[Work instruction] For each line below that holds the word "Hbody", make a copy.

[Supplied material]
(** X9.  For a target above 100 the text opens with the header, the
    heading of section 1, the paragraph of the first draw and the code
    snippet of the second draw, each followed by an empty line: after the
    first paragraph the text has at most 390 characters, so the first
    code snippet is never skipped. *)
Theorem large_target_first_section (t : Z) (r : rng) :
  100 < t ->
  exists out rest,
    returns t r out
    /\ out =
       header ++ section_heading 1
       ++ (drawn paragraphs r 0 ++ [nl; nl])
       ++ (drawn code_examples r 1 ++ [nl; nl])
       ++ rest.
Proof.
  intros Ht.
  destruct (generate_text_returns t r) as (out & fuel & r' & Hrun).
  exists out. pose proof Hrun as Hrun'.
  rewrite generate_text_large in Hrun' by assumption.
  destruct fuel as [| fuel]; [discriminate Hrun' |].
  rewrite section_loop_S in Hrun'.
  destruct (Z.ltb_spec (len header) (t * 4)) as [_ | Hge];
    [| rewrite len_header in Hge; lia].
  assert (Hlen : len (header ++ section_heading 1) = 42) by reflexivity.
  remember (header ++ section_heading 1) as opening eqn:Hopening.
  apply bind_Ok_inv in Hrun' as (o1 & r1 & Hfor & Hloop).
  unfold range5 in Hfor. rewrite for_range_cons in Hfor.
  apply bind_Ok_inv in Hfor as (o0 & r0 & Hitem & Hfor).
  apply for_range_account in Hfor as (b1 & -> & _).
  apply section_loop_post in Hloop as [_ (b2 & ->)].
  exists (b1 ++ b2). split; [now exists (S fuel), r' |].
  clear Hrun. unfold section_item in Hitem.
  rewrite (bind_Ok _ (choice_paragraphs r)) in Hitem.
  change (0 mod 2 =? 0) with true in Hitem. cbn [andb] in Hitem.
  pose proof (paragraphs_len (next_choice paragraphs r)
                (next_choice_In paragraphs r paragraphs_nonempty)) as Hp.
  destruct (Z.ltb_spec
              (len (opening ++ next_choice paragraphs r ++ [nl; nl])) (t * 4))
    as [_ | Hge].
  - rewrite (bind_Ok _ (choice_code_examples (advance r))) in Hitem.
    cbv beta in Hitem. unfold ret in Hitem.
    injection Hitem as Ho0 Hr0. subst o0 opening.
    rewrite <- (drawn_0 paragraphs r).
    rewrite <- (drawn_0 code_examples (advance r)), drawn_advance.
    rewrite <- !app_assoc. reflexivity.
  - exfalso. rewrite !len_app, Hlen in Hge.
    change (len [nl; nl]) with 2 in Hge. lia.
Qed.

Lemma large_target_first_section_witness :
  100 < 101 /\
  exists out rest,
    returns 101 (seq_rng [1; 2]%nat) out
    /\ out =
       header ++ section_heading 1
       ++ (drawn paragraphs (seq_rng [1; 2]%nat) 0 ++ [nl; nl])
       ++ (drawn code_examples (seq_rng [1; 2]%nat) 1 ++ [nl; nl])
       ++ rest.
Proof.
  split; [lia |].
  apply (large_target_first_section 101 (seq_rng [1; 2]%nat)). lia.
Defined.

(** ** The command line on a large target *)

(** X10.  When the argument reads as an integer above 100, the process
    exits with status 0 and standard output is the header, the sections
    numbered 1, ..., m without gap (m >= 1) and the final newline of
    [print]; it holds more than [target_tokens * 4] characters. *)
Theorem main_large_run (int_of_str : pystr -> option Z)
  (prog arg : pystr) (rest : list pystr) (t : Z) (r : rng) :
  int_of_str arg = Some t ->
  100 < t ->
  exists fuel p r' m body,
    main int_of_str fuel (prog :: arg :: rest) r = Ok (p, r')
    /\ exit_code p = 0
    /\ stdout p = header ++ body ++ [nl]
    /\ t * 4 < len (stdout p)
    /\ (1 <= m)%nat
    /\ section_headings (stdout p) =
       map (fun i => heading_line (Z.of_nat i)) (seq 1 m).
Proof.
  intros Hparse Ht.
  destruct (generate_text_total t r) as (out & r' & Hgen).
  specialize (Hgen (S (Z.to_nat (t * 4))) (Nat.lt_succ_diag_r _)).
  pose proof Hgen as Hloop.
  rewrite generate_text_large in Hloop by assumption.
  pose proof (section_loop_post _ _ _ _ _ _ _ Hloop) as [Hlen (body & Hbody)].
  pose proof (section_loop_ends_blank_line _ _ _ _ _ _ _ Hloop
                (ends_blank_line_piece (lit "# Technical Documentation")))
    as Hblank.
  change 1 with (Z.of_nat 1) in Hloop.
  apply section_loop_headings in Hloop as (m & Hm & Hpos);
    [| apply ends_nl_header].
  rewrite section_headings_header in Hm. cbn [app] in Hm.
  exists (S (Z.to_nat (t * 4))),
    {| exit_code := 0;
       stdout := print out [];
       stderr := print (summary_line t (len out)) [] |}, r', m, body.
  cbn [exit_code stdout]. unfold print. cbn [app].
  repeat split.
  - unfold main.
    destruct (Z.ltb_spec (Z.of_nat (List.length (prog :: arg :: rest))) 2)
      as [Hlt | _]; [cbn [List.length] in Hlt; lia |].
    cbn [nth]. rewrite Hparse, (bind_Ok _ Hgen). reflexivity.
  - rewrite Hbody, <- app_assoc. reflexivity.
  - rewrite len_app. change (len [nl]) with 1. lia.
  - apply Hpos. rewrite len_header. lia.
  - rewrite section_headings_after_nl by now apply ends_blank_line_nl.
    change (section_headings [nl]) with (@nil pystr).
    now rewrite app_nil_r.
Qed.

[Written solution]
  pose proof (section_loop_post _ _ _ _ _ _ _ Hloop) as [Hlen (body & Hbody)].
  - rewrite Hbody, <- app_assoc. reflexivity.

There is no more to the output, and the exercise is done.